Chicago Police Fiasco |Over a Broken Key

     CHICAGO (CN) – An off-duty Chicago cop threatened to shoot a neighbor who was locked out of his home, then falsely accused him of threatening him with an “AIDS needle,” the neighbor claims in court.
     Thirty-six-year-old James Barron sued Chicago and its police Officer Jonathan Moy on Wednesday in Federal Court.
     It all started when Barron’s key broke off in the lock at his home in Chicago’s Avondale neighborhood in June 2014. Avondale is a gentrifying neighborhood on Chicago’s northwest side.
     “For approximately five minutes Barron attempted to get his broken key out of his lock. He was unsuccessful,” Barron says in the complaint.
     Barron’s roommate was out of town, and a neighbor who had a key didn’t answer a call. Barron climbed onto a Dumpster to try to get to his garage roof and then down to his back patio, but decided it was too dangerous.
     A neighbor was helping him try to get the broken key from the lock when Officer Moy approached them. Officer Moy lived two houses down.
     “Officer Moy used profanity and aggressively told Barron that he needed to stay off the garage roof,” Barron says in the complaint. “Barron responded by explaining to Officer Moy that Barron was locked out of his apartment and that the roof he had attempted to climb upon was his own property. Officer Moy responded with profanity and told him to stay off the roof and that he had called the police.”

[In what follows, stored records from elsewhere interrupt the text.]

(** C21. What a projection shows of a tool's result: no key that names a secret, at any depth, holds
    anything but the replacement; the data is within the size limit, or withheld, or replaced by a
    summary of at most 32 keys; and it is marked as verified exactly when nothing is flagged, in which
    case it satisfies the output schema of the tool, none of its texts carries an injection hint, and the
    call succeeded. *)
Theorem projection_is_safe pj reg tool_name r grant_id attempt_id p registered :
  (String.length REDACTED <= pj_max_field_chars pj)%nat →
  get_tool reg tool_name = Ok registered →
  project pj reg tool_name r grant_id attempt_id = inr p →
  no_secret (VDict (sp_data p)) ∧
  ((pj_encoded_length pj (sp_data p) <= pj_max_total_bytes pj)%nat ∨ sp_data p = [] ∨
   ∃ keys n, (length keys <= 32)%nat ∧
     sp_data p = [("truncated", VBool true); ("summary_keys", VList (VStr <$> keys)); ("record_count", VInt n)]) ∧
  (sp_trust_level p = "verified" ↔ sp_taint_flags p = []) ∧
  (sp_trust_level p = "verified" →
   schema_failed pj (rt_tool_meta registered) (sp_data p) = false ∧
   (∀ s, text_in s (VDict (sp_data p)) → _contains_injection_hint s = false) ∧ tr_status r ∈ ok_statuses).
Proof.
  intros Hroom Hget Hp. unfold project in Hp. rewrite Hget in Hp.
  destruct (_bound_payload pj _) as [x|bounded] eqn:Hb; [done|]. injection Hp as <-.
  cbn [sp_data sp_trust_level sp_taint_flags].
  set (failed := schema_failed pj (rt_tool_meta registered) bounded).
  set (flags := flags_of r failed _).
  assert ((if bool_decide (flags = []) then "verified" else "untrusted") = "verified" ↔ flags = []) as Hflags
    by (case_bool_decide; naive_solver).
  split_and!; [| |done|].
  - destruct failed; [constructor; constructor|].
    exact (bound_no_secret pj Hroom _ _ (sanitize_no_secret _ _ _) Hb).
  - destruct failed; [by right; left|]. destruct (bound_size pj Hroom _ _ Hb) as [Hs|Hs]; [by left|by right; right].
  - rewrite Hflags. intros Hnil. unfold flags, flags_of in Hnil.
    apply app_eq_nil in Hnil as [Hf Hnil]. apply app_eq_nil in Hnil as [Hi Hs].
    destruct failed eqn:Hfailed; [done|]. split_and!; [done| |].
    + intros s Hs'. apply not_true_iff_false. intros Hh.
      assert (_scan_injection_hints (VDict bounded) = true) as Hscan by (apply scan_spec; by exists s).
      by rewrite Hscan in Hi.
    + by case_bool_decide.
Qed.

     Moy left, but a Chicago police car soon arrived. When Barron explained the situation, he says, the unknown officer in the squad car said, “Cool,” and drove away.
     Then Barron tried to get in through his garage roof again.
     The moment he did so, “(H)e heard a voice screaming in his direction and telling him to ‘Get on the fucking ground,'” Barron says.
     He says he say Moy standing on the back porch of two houses away, “pointing a handgun at him.”
     “Officer Moy then shouted several times that he was ‘Chicago Police.’ He told Barron that he was under arrest and further informed him that if he did not get on the ground, Officer Moy was going to shoot him,” Barron says in the complaint.
     So Barron lay on his own roof at gunpoint for 15 minutes, terrified for his life, he says. When more police arrived, Moy told them, falsely, that Barron had trespassed on Moy’s back porch, according to the lawsuit.
     “Officer Moy then told the responding officers that Barron started screaming and banging on Officer Moy’s back door. Officer Moy then told the responding officers that Barron had threatened him with an AIDS needle. None of this was true,” Barron says.
     Barron was arrested and charged with criminal trespass and disorderly conduct.
     He was found not guilty on all charges at a May trial in which a neighbor testified that she saw the entire incident and corroborated Barron’s story, the complaint states.
     Barron seeks damages for excessive force, false arrest, and malicious prosecution.
     He is represented by Paul Geiger in Northfield.